[Material for the task — start]
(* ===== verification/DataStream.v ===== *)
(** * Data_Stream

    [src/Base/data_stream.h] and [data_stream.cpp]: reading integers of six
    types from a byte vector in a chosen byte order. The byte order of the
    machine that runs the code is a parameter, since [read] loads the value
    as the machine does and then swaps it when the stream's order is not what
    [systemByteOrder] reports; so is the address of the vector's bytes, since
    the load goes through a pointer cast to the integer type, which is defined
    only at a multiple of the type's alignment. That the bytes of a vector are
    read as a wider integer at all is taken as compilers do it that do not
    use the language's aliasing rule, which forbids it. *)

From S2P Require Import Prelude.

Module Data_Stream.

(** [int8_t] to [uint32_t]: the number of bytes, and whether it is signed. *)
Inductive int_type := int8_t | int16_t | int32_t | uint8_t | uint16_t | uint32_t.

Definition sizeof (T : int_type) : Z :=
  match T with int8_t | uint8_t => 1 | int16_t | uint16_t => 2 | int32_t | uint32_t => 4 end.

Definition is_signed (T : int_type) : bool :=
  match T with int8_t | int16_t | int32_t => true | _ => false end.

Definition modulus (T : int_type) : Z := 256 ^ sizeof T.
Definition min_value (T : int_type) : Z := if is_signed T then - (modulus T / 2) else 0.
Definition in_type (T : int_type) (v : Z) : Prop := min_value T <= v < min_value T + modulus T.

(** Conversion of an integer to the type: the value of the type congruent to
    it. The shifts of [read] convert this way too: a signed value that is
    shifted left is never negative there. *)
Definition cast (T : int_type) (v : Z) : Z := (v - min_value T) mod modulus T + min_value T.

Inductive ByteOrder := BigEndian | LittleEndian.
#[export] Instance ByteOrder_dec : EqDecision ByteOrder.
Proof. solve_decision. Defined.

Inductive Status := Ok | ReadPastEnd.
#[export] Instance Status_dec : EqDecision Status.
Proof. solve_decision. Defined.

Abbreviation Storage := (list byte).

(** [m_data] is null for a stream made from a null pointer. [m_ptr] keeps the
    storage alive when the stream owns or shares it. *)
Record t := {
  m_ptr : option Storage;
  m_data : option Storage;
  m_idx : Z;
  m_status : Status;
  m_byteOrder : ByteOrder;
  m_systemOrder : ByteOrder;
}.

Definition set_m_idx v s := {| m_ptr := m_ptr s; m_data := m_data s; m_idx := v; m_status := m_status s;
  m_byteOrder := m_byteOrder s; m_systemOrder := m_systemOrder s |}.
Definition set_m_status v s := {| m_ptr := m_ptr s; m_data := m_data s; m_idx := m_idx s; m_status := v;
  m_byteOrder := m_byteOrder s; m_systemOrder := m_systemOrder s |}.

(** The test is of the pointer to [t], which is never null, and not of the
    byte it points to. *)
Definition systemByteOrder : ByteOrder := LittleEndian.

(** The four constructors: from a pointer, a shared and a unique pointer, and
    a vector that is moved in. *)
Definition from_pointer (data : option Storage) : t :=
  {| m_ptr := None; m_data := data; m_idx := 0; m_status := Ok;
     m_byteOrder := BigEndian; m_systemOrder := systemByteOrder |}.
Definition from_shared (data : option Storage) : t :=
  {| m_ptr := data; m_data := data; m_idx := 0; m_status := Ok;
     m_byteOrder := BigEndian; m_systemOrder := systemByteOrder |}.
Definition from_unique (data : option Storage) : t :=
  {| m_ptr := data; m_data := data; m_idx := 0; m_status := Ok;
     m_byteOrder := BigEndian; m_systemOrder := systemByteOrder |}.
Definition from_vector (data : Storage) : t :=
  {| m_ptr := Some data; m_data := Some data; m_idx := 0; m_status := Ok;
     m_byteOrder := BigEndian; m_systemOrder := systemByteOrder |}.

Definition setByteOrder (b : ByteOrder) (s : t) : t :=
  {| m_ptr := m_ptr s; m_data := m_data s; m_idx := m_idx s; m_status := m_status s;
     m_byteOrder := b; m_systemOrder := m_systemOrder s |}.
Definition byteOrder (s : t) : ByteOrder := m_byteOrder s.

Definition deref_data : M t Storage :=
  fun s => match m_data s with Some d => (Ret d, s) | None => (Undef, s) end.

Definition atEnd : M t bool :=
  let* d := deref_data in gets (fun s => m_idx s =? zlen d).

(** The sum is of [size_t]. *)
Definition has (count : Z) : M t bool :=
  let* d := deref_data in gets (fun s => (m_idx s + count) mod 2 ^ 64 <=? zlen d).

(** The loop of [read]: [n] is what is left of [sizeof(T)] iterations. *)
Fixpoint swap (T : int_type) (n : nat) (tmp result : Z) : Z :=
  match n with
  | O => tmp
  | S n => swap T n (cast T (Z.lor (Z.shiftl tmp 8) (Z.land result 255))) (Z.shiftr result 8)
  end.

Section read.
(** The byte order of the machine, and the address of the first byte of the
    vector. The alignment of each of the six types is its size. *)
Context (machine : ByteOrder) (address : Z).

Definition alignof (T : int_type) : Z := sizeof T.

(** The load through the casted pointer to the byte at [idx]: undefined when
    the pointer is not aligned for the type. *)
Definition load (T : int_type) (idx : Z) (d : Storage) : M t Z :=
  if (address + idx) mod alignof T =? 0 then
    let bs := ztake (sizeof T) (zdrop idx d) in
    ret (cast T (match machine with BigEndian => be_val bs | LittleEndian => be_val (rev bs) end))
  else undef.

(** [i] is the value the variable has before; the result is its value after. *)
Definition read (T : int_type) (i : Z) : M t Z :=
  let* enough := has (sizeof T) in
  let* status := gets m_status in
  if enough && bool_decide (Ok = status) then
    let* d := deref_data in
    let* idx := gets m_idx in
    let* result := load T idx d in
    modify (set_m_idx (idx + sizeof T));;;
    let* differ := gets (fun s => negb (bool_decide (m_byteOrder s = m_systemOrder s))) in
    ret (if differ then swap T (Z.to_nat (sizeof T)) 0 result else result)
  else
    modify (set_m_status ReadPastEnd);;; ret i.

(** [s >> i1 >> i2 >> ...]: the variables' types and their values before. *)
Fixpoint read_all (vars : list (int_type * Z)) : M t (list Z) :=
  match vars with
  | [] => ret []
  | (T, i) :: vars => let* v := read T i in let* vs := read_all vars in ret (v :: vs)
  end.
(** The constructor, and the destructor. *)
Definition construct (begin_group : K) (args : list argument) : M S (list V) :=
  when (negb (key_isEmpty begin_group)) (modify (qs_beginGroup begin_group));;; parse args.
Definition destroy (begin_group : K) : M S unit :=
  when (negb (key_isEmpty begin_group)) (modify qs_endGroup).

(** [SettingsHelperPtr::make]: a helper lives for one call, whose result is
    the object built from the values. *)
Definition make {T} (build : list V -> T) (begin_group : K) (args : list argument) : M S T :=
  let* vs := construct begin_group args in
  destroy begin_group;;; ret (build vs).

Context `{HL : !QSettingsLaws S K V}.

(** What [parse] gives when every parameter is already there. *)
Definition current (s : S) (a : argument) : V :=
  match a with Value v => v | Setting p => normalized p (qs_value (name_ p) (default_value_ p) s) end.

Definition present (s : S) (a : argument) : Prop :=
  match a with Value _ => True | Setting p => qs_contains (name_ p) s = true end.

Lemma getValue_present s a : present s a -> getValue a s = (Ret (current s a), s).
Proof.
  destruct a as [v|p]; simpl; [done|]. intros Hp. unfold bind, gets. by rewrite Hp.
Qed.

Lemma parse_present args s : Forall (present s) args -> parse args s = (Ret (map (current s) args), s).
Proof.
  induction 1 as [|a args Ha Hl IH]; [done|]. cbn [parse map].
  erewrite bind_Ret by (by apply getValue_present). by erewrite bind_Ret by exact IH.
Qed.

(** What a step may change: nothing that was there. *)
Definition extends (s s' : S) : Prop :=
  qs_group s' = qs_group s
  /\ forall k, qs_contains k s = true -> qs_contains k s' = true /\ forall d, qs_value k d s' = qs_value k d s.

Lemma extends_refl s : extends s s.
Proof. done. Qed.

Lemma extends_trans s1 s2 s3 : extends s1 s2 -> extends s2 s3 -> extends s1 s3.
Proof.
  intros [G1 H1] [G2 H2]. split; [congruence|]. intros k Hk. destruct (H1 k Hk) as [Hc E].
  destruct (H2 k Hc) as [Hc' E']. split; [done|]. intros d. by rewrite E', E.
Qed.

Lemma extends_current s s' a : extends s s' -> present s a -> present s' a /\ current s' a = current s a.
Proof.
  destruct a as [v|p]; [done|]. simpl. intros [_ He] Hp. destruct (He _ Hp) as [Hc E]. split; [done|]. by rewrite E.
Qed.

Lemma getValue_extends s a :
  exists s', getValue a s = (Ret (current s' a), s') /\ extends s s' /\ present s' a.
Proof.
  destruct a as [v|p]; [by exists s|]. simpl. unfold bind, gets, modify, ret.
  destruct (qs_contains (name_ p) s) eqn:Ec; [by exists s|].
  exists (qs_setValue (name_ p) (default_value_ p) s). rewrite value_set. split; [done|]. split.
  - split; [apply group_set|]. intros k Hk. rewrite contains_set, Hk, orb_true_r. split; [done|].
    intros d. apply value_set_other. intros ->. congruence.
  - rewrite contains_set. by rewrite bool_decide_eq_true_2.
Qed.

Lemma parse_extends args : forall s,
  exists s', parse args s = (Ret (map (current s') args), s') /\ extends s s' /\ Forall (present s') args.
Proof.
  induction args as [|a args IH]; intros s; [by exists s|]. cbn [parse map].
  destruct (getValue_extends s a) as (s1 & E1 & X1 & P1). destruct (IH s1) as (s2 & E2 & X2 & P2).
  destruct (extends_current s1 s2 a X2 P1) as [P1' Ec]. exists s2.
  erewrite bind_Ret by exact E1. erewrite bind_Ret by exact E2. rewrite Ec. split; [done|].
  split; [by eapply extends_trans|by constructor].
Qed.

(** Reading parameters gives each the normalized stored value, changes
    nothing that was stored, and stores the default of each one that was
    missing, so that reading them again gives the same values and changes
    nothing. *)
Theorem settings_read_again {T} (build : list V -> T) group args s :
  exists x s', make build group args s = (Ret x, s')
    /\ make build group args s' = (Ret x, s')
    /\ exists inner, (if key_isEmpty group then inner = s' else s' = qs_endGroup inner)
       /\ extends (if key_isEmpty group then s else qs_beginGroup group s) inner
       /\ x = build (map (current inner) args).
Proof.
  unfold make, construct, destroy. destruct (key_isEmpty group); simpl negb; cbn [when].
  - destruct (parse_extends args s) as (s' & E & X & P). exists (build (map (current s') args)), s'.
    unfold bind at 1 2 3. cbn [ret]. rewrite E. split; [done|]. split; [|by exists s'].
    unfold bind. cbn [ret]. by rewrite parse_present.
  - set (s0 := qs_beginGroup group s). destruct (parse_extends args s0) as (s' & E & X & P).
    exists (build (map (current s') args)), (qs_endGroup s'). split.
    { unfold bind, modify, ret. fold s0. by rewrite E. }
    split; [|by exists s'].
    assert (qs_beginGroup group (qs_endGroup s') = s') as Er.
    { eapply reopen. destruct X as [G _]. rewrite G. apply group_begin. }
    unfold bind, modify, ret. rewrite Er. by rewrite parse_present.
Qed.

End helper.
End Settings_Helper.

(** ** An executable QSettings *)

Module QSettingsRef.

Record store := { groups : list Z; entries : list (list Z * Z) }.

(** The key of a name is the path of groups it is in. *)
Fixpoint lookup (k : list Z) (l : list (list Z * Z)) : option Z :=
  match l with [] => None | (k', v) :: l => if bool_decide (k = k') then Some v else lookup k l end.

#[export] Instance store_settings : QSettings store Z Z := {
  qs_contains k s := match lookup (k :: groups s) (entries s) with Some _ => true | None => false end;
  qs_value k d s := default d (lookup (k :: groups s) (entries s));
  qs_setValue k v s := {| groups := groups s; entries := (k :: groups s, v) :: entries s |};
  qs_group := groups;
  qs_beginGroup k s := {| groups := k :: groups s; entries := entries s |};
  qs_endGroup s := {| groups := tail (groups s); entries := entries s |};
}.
[Material for the task — finish]
[What you will do]
Nothing should appear in the answer except the lines above from the line with "(** [i] is the" through the line with "Definition construct (begin_group", both included, written out exactly.

[Output]
(** [i] is the value the variable has before; the result is its value after. *)
Definition read (T : int_type) (i : Z) : M t Z :=
  let* enough := has (sizeof T) in
  let* status := gets m_status in
  if enough && bool_decide (Ok = status) then
    let* d := deref_data in
    let* idx := gets m_idx in
    let* result := load T idx d in
    modify (set_m_idx (idx + sizeof T));;;
    let* differ := gets (fun s => negb (bool_decide (m_byteOrder s = m_systemOrder s))) in
    ret (if differ then swap T (Z.to_nat (sizeof T)) 0 result else result)
  else
    modify (set_m_status ReadPastEnd);;; ret i.

(** [s >> i1 >> i2 >> ...]: the variables' types and their values before. *)
Fixpoint read_all (vars : list (int_type * Z)) : M t (list Z) :=
  match vars with
  | [] => ret []
  | (T, i) :: vars => let* v := read T i in let* vs := read_all vars in ret (v :: vs)
  end.
(** The constructor, and the destructor. *)
Definition construct (begin_group : K) (args : list argument) : M S (list V) :=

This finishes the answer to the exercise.